#[global] Instance M_ret {file : Type} : MRet (M file) := @ret file.
#[global] Instance M_bind {file : Type} : MBind (M file) :=
  fun A B k m => bind m k.

(** The exit status of the interpreter when the script's [main()] ends with
    [r]: 0 on normal return, the code of [SystemExit], 1 on any other
    uncaught exception. *)
Definition exit_status {A : Type} (r : result A) : Z :=
  match r with
  | Ok _ => 0
  | Raise (SystemExit code) => code
  | Raise _ => 1
  end.

Section Driver.
(** File contents, the image codec and the path functions belong to the
    libraries the script calls; they are parameters here.  [decode] gives
    the RGBA buffer a file holds, when its pixel data can be decoded;
    [encode_png] is what [save] writes for a [.png] name; [dirname] and
    [join] are [os.path.dirname] and [os.path.join]; [writable] tells which
    paths can be written; [isdir] tells which paths are directories; and
    [identified] tells for which files [Image.open] recognises the format
    from the header.  A file that decodes is identified. *)
Variable file : Type.
Variable decode : file -> option Image.
Variable encode_png : Image -> file.
Variable dirname : string -> string.
Variable join : string -> string -> string.
Variable writable : string -> bool.
Variable isdir : string -> bool.
Variable identified : file -> bool.

Definition print (s : string) : M file unit :=
  fun w => (Ok tt, mkWorld (fs w) (stdout w ++ [s]) (opened w)).

Definition sys_exit {A : Type} (code : Z) : M file A := raise (SystemExit code).

(** [sys.argv[i]] *)
Definition argv_get (argv : list string) (i : nat) : M file string :=
  match argv !! i with
  | Some s => ret s
  | None => raise IndexError
  end.

(** [Image.open(path)] is lazy: it opens the file and identifies its format
    from the header, and leaves the pixel data to the first operation that
    needs them.  A path that holds no regular file raises
    [IsADirectoryError] or [FileNotFoundError], a file whose format is not
    identified raises [UnidentifiedImageError]; otherwise the result is the
    opened file, its pixel data not yet read. *)
Definition Image_open (path : string) : M file file :=
  fun w =>
    let w' := mkWorld (fs w) (stdout w) (opened w ++ [path]) in
    match fs w !! path with
    | None =>
        if isdir path
        then (Raise (IsADirectoryError path), w')
        else (Raise (FileNotFoundError path), w')
    | Some f =>
        match decode f with
        | Some _ => (Ok f, w')
        | None =>
            if identified f
            then (Ok f, w')
            else (Raise (UnidentifiedImageError path), w')
        end
    end.

(** A pass called on a freshly opened image: its first statement,
    [img.convert('RGBA')], decodes the pixel data and raises [OSError] when
    they are truncated or broken; the pass then runs on the decoded
    buffer. *)
Definition on_opened (base : file) (pass : Image -> result Image) : M file Image :=
  match decode base with
  | Some img => lift (pass img)
  | None => raise OSError
  end.

Definition save (img : Image) (path : string) : M file unit :=
  fun w =>
    if writable path
    then (Ok tt, mkWorld (<[path := encode_png img]> (fs w)) (stdout w) (opened w))
    else (Raise (PermissionError path), w).

Definition main (argv : list string) : M file unit :=
  (if (length argv <? 2)%nat
   then print "usage: make_glyphs.py <source_icon>" ;; sys_exit 1
   else ret tt) ;;
  src ← argv_get argv 1;
  let out_dir := dirname src in
  base ← Image_open src;
  (* 1) Transparent glyph from white background *)
  glyph ← on_opened base
            (fun img => remove_background_to_alpha img default_bg default_tol);
  save glyph (join out_dir "icon-glyph.png") ;;
  (* 2) White-only silhouette *)
  white ← lift (to_white_silhouette glyph);
  save white (join out_dir "icon-glyph-white.png").

End Driver.

Ltac unfold_main :=
  unfold main, mbind, M_bind, bind, argv_get, Image_open, on_opened, lift,
    save, ret, print, sys_exit, raise.

(** ** The scenarios of the specification, run on the embedding *)

Definition scenario_2x1 : Image :=
  mkImage (2%nat, 1%nat) [(255, 255, 255, 255); (10, 20, 30, 255)].

Definition scenario_1x1 : Image :=
  mkImage (1%nat, 1%nat) [(250, 250, 250, 0)].

(** The first scenario with other colours under the same alpha values. *)
Definition scenario_2x1_recoloured : Image :=
  mkImage (2%nat, 1%nat) [(0, 0, 0, 255); (200, 100, 50, 255)].

(** [sys.argv] when the script is started without an argument. *)
Definition usage_argv : list string := ["make_glyphs.py"].

(** ** Vocabulary for the further properties *)

(** The colour of a pixel, without its alpha. *)
Definition rgb (p : pixel) : Z * Z * Z := (red p, green p, blue p).

(** Every channel of the pixel is an 8-bit value, as [getdata] returns
    them for an RGBA image. *)
Definition pixel_8bit (p : pixel) : Prop :=
  (0 <= red p <= 255) /\ (0 <= green p <= 255)
  /\ (0 <= blue p <= 255) /\ (0 <= alpha p <= 255).
Definition domElementWithChildrenCheckbox (rng : rangeOracle) (e : element)
  (children : list element) : M string :=
  let buf := viewBuf e +:+ "<" +:+ TagName e +:+ " " in
  do kvs <- range rng (Attrs e);
  let buf := writeAttrs buf kvs in
  let buf := buf +:+ " >" in
  let buf :=
    if String.eqb (label e) "" then buf
    else buf +:+ "<label class=" +:+ dq +:+ "active" +:+ dq +:+ ">" +:+ label e +:+ "</label>" in
  do buf <- writeChildren (domElementCheckbox rng) buf children;
  let buf := buf +:+ "</" +:+ TagName e +:+ "><div class=" +:+ dq +:+ "clear padding" +:+ dq
                 +:+ ">&nbsp;</div>" in
  ret buf.

(** ** Package editor: the literal markup of File, Richtext and Tags *)

(** [File_tmpl] before and after the hidden input that stores the value. *)
Definition File_head (name label : string) : string :=
  "<div class=" +:+ dq +:+ "file-input " +:+ name +:+ " input-field col s12" +:+ dq +:+ ">
			<label class=" +:+ dq +:+ "active" +:+ dq +:+ ">" +:+ label +:+ "</label>
			<div class=" +:+ dq +:+ "file-field input-field" +:+ dq +:+ ">
				<div class=" +:+ dq +:+ "btn" +:+ dq +:+ ">
					<span>Upload</span>
					<input class=" +:+ dq +:+ "upload" +:+ dq +:+ " type=" +:+ dq +:+ "file" +:+ dq +:+ ">
				</div>
				<div class=" +:+ dq +:+ "file-path-wrapper" +:+ dq +:+ ">
					<input class=" +:+ dq +:+ "file-path validate" +:+ dq +:+ " placeholder=" +:+ dq +:+ label +:+ dq +:+ " type=" +:+ dq +:+ "text" +:+ dq +:+ ">
				</div>
			</div>
			<div class=" +:+ dq +:+ "preview" +:+ dq +:+ "><div class=" +:+ dq +:+ "img-clip" +:+ dq +:+ "></div></div>			
			".

Definition File_foot : string :=
  "
		</div>".

(** The literal [tmpl] of [File]: the head, the hidden input, the foot. *)
Definition File_tmpl (name label value : string) : string :=
  File_head name label
    +:+ "<input class=" +:+ dq +:+ "store " +:+ name +:+ dq +:+ " type=" +:+ dq +:+ "hidden"
    +:+ dq +:+ " name=" +:+ dq +:+ name +:+ dq +:+ " value=" +:+ dq +:+ value +:+ dq +:+ " />"
    +:+ File_foot.

Definition File_script (name : string) : string :=
  "<script>
			$(function() {
				var $file = $('.file-input." +:+ name +:+ "'),
					upload = $file.find('input.upload'),
					store = $file.find('input.store'),
					preview = $file.find('.preview'),
					clip = preview.find('.img-clip'),
					reset = document.createElement('div'),
					img = document.createElement('img'),
					uploadSrc = store.val();
					preview.hide();
				
				// when " +:+ name +:+ " input changes (file is selected), remove
				// the 'name' and 'value' attrs from the hidden store input.
				// add the 'name' attr to " +:+ name +:+ " input
				upload.on('change', function(e) {
					resetImage();
				});

				if (uploadSrc.length > 0) {
					$(img).attr('src', store.val());
					clip.append(img);
					preview.show();

					$(reset).addClass('reset " +:+ name +:+ " btn waves-effect waves-light grey');
					$(reset).html('<i class=" +:+ dq +:+ "material-icons tiny" +:+ dq +:+ ">clear<i>');
					$(reset).on('click', function(e) {
						e.preventDefault();
						preview.animate({" +:+ dq +:+ "opacity" +:+ dq +:+ ": 0.1}, 200, function() {
							preview.slideUp(250, function() {
								resetImage();
							});
						})
						
					});
					clip.append(reset);
				}

				function resetImage() {
					store.val('');
					store.attr('name', '');
					upload.attr('name', '" +:+ name +:+ "');
					clip.empty();
				}
			});	
		</script>".

Definition Richtext_iso (label : string) : string :=
  "<div class=" +:+ dq +:+ "iso-texteditor input-field col s12" +:+ dq +:+ "><label>" +:+ label +:+ "</label>".

Definition Richtext_input (name fieldName val : string) : string :=
  "<input type=" +:+ dq +:+ "hidden" +:+ dq +:+ " name=" +:+ dq +:+ name +:+ dq +:+ " class=" +:+ dq +:+ "richtext-value " +:+ fieldName +:+ dq +:+ " value=" +:+ dq +:+ EscapeString val +:+ dq +:+ "/>".

Definition Richtext_script (fieldName placeholder : string) : string :=
  "
	<script>
		$(function() { 
			var _editor = $('.richtext." +:+ fieldName +:+ "');
			var hidden = $('.richtext-value." +:+ fieldName +:+ "');

			_editor.materialnote({
				height: 250,
				placeholder: '" +:+ placeholder +:+ "',
				toolbar: [
					['style', ['bold', 'italic', 'underline', 'clear']],
					['font', ['strikethrough', 'superscript', 'subscript']],
					['fontsize', ['fontsize']],
					['color', ['color']],
					['insert', ['link', 'picture', 'video', 'hr']],					
					['para', ['ul', 'ol', 'paragraph']],
					['height', ['height']],
					['misc', ['codeview']]
				],
				// intercept file insertion, upload and insert img with new src
				onImageUpload: function(files) {
					var data = new FormData();
					data.append(" +:+ dq +:+ "file" +:+ dq +:+ ", files[0]);
					$.ajax({
						data: data,
						type: 'POST',
						url: '/admin/edit/upload',
						cache: false,
						contentType: false,
						processData: false,
						success: function(resp) {
							var img = document.createElement('img');
							img.setAttribute('src', resp.data[0].url);
							_editor.materialnote('insertNode', img);
						},
						error: function(xhr, status, err) {
							console.log(status, err);
						}
					})

				}
			});

			// inject content into editor
			if (hidden.val() !== " +:+ dq +:+ dq +:+ ") {
				_editor.code(hidden.val());
			}

			// update hidden input with encoded value on different events
			_editor.on('materialnote.change', function(e, content, $editable) {
				hidden.val(replaceBadChars(content));			
			});

			_editor.on('materialnote.paste', function(e) {
				hidden.val(replaceBadChars(_editor.code()));			
			});

			// bit of a hack to stop the editor buttons from causing a refresh when clicked 
			$('.note-toolbar').find('button, i, a').on('click', function(e) { e.preventDefault(); });
		});
	</script>".
(** * rocker/build/internals.go: the build-orchestration core

    A shallow embedding of the [Builder] methods of
    [src/rocker/build/internals.go] and the properties its specification
    states about them.

    Conventions of the embedding.
    - Go strings are [string]; a Go [error] is its message, [nil] is [None].
    - A Go slice is the list of its elements: the methods of this file
      assign slices and append to them, they do not store into them.
    - A Go [map] is a reference: the maps stored in [docker.Config]
      ([Labels], [Volumes]) live in a heap and the struct holds their
      location, so that a struct copy shares them, as in Go.
    - Everything the builder does to the outside (engine calls, files of the
      context directory, the output stream) is appended to a log; what the
      outside answers is a function of the log so far.
    - Instants and durations are integers counted in seconds. *)

From Stdlib Require Import ZArith Lia Ascii.
From stdpp Require Import gmap strings list pretty.
(** * vscode-crs-status: usage acquisition, cache and status rendering

    A shallow embedding of [src/usage.ts], [src/statusBar.ts] and the
    extension entry point (the file that defines [refreshUsageData]).

    Conventions of the embedding.
    - A JavaScript [number] holding a cost is an exact rational ([Q]);
      the arithmetic the code performs on it ([+], [-], [*], [/], the
      comparisons, [Math.min], [Math.round], [toFixed]) is the exact one.
      Rounding of IEEE doubles, [NaN] and the infinities are outside the
      model.  Token counts and times (milliseconds) are integers ([Z]).
    - Remote responses have the shape their TypeScript interfaces declare:
      an optional field is an [option].
    - An [async] function is a computation in the monad [M] below: it
      reads the host environment (network, clock), updates the module
      state and either returns or throws.  Calls do not overlap. *)

From Stdlib Require Import ZArith QArith Qabs Qround Lqa Lia Bool.
From Stdlib Require Import String Ascii List Permutation.
Import ListNotations.

Set Implicit Arguments.

(** ** JavaScript values *)

Module JS.

(** What a [throw] or a rejected promise carries: an [Error] instance
    with its [message], or some other value. *)
Inductive Thrown : Type :=
| ErrorObj (message : string)
| NonError.

(** [err instanceof Error ? err.message : fallback] *)
Definition messageOr (fallback : string) (err : Thrown) : string :=
  match err with
  | ErrorObj m => m
  | NonError => fallback
  end.

(** Truthiness of a string: only the empty string is falsy. *)
Definition truthy (s : string) : bool :=
  match s with
  | EmptyString => false
  | String _ _ => true
  end.

(** [x || 0] on an optional number: [undefined] and [0] give [0]. *)
Definition orZeroQ (x : option Q) : Q :=
  match x with
  | Some q => if Qeq_bool q 0 then 0%Q else q
  | None => 0%Q
  end.

Definition orZeroZ (x : option Z) : Z :=
  match x with
  | Some z => z
  | None => 0%Z
  end.

(** [a < b] and [a > b] on numbers. *)
Definition ltb (a b : Q) : bool := negb (Qle_bool b a).
Definition gtb (a b : Q) : bool := ltb b a.
Definition leb (a b : Q) : bool := Qle_bool a b.

(** The character of a decimal digit. *)
Definition digitChar (d : Z) : string :=
  String (ascii_of_nat (48 + Z.to_nat d)) EmptyString.

(** The decimal digits of a natural number, most significant first;
    [fuel] bounds the number of digits. *)
Fixpoint digitsOf (fuel : nat) (n : Z) : string :=
  match fuel with
  | O => EmptyString
  | S fuel' =>
      if (n <? 10)%Z then digitChar n
      else (digitsOf fuel' (n / 10) ++ digitChar (n mod 10))%string
  end.

(** Decimal rendering of an integer, as template literals and
    [toString] give it. *)
Definition showZ (z : Z) : string :=
  if (z <? 0)%Z then ("-" ++ digitsOf (S (Z.to_nat (Z.log2 (- z)))) (- z))%string
  else digitsOf (S (Z.to_nat (Z.log2 z))) z.

(** [Math.min(a, b)] *)
Definition Math_min (a b : Q) : Q := if Qle_bool a b then a else b.

(** [Math.round(x)]: the nearest integer, the one towards plus infinity
    when two are equally near. *)
Definition Math_round (x : Q) : Z := Qfloor (x + (1 # 2)).

(** [s.repeat(count)] for an integral [count] that is not negative. *)
Fixpoint repeatString (s : string) (n : nat) : string :=
  match n with
  | O => EmptyString
  | S n' => (s ++ repeatString s n')%string
  end.

(** [s.repeat(count)]: a negative count is a [RangeError]. *)
Definition String_repeat (s : string) (count : Z) : Thrown + string :=
  if (count <? 0)%Z then
    inl (ErrorObj ("Invalid count value: " ++ showZ count))
  else inr (repeatString s (Z.to_nat count)).

Section NumberToString.

(** [Number::toString], the shortest decimal notation of a double.  The
    code reaches it only through [toFixed] on a magnitude of at least
    10^21, where the notation is exponential; it is left to the host. *)
Variable numberToString : Q -> string.

(** [x.toFixed(f)], after ECMA-262, Number.prototype.toFixed, steps 8
    to 12: [n] is the integer nearest to [|x| * 10^f], the larger of two
    equally near; its digits are padded with zeros to [f + 1] places and
    split by the decimal point. *)
Definition toFixed (x : Q) (f : nat) : string :=
  let s := if ltb x 0 then "-"%string else EmptyString in
  let x := if ltb x 0 then (- x)%Q else x in
  if Qle_bool (inject_Z (10 ^ 21)) x then (s ++ numberToString x)%string
  else
    let n := Qfloor (x * inject_Z (10 ^ Z.of_nat f) + (1 # 2)) in
    let m := showZ n in
    match f with
    | O => (s ++ m)%string
    | S _ =>
        let k := String.length m in
        let m := if (k <=? f)%nat then (repeatString "0" (f + 1 - k) ++ m)%string else m in
        let k := if (k <=? f)%nat then (f + 1)%nat else k in
        let a := substring 0 (k - f) m in
        let b := substring (k - f) f m in
        (s ++ a ++ "." ++ b)%string
    end.

End NumberToString.

End JS.

Import JS.

(** ** usage.ts *)

Module Usage.

Local Open Scope string_scope.
Local Open Scope Z_scope.

(** *** Type definitions *)

Record CostInfo : Type := { used : Q; total : Q }.

(** [DailyUsage], [MonthlyUsage] and [TotalUsage] are the same shape. *)
Record PeriodUsage : Type := { cost : CostInfo; tokens : Z }.

Record UsageInfo : Type := {
  daily : PeriodUsage;
  monthly : PeriodUsage;
  totalUsage : PeriodUsage;      (* the field [total] of [UsageInfo] *)
  lastUpdate : Z;
  error : option string
}.

(** *** API response types *)

Record ApiResponse (T : Type) : Type := { success : bool; data : option T }.

Record KeyIdData : Type := { id : string }.

Record UsageTotal : Type := { usage_allTokens : option Z }.
Record UsageField : Type := { usage_total : option UsageTotal }.

Record Limits : Type := {
  currentDailyCost : option Q;
  dailyCostLimit : option Q;
  currentTotalCost : option Q;
  totalCostLimit : option Q
}.

Record UserStatsData : Type := { usage : option UsageField; limits : Limits }.

Record Costs : Type := { costs_total : option Q }.
Record ModelStatsData : Type := { allTokens : option Z; costs : option Costs }.

Inductive Period : Type := PDaily | PMonthly.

§ **Your task**: Scan the lines above for "(** What a [throw]" and for "(** [a < b] and [a > b] on numbers. *)". Repeat exactly the line holding each of them and every line in between.

§ **Solution to this exercise**:
(** What a [throw] or a rejected promise carries: an [Error] instance
    with its [message], or some other value. *)
Inductive Thrown : Type :=
| ErrorObj (message : string)
| NonError.

(** [err instanceof Error ? err.message : fallback] *)
Definition messageOr (fallback : string) (err : Thrown) : string :=
  match err with
  | ErrorObj m => m
  | NonError => fallback
  end.

(** Truthiness of a string: only the empty string is falsy. *)
Definition truthy (s : string) : bool :=
  match s with
  | EmptyString => false
  | String _ _ => true
  end.

(** [x || 0] on an optional number: [undefined] and [0] give [0]. *)
Definition orZeroQ (x : option Q) : Q :=
  match x with
  | Some q => if Qeq_bool q 0 then 0%Q else q
  | None => 0%Q
  end.

Definition orZeroZ (x : option Z) : Z :=
  match x with
  | Some z => z
  | None => 0%Z
  end.

(** [a < b] and [a > b] on numbers. *)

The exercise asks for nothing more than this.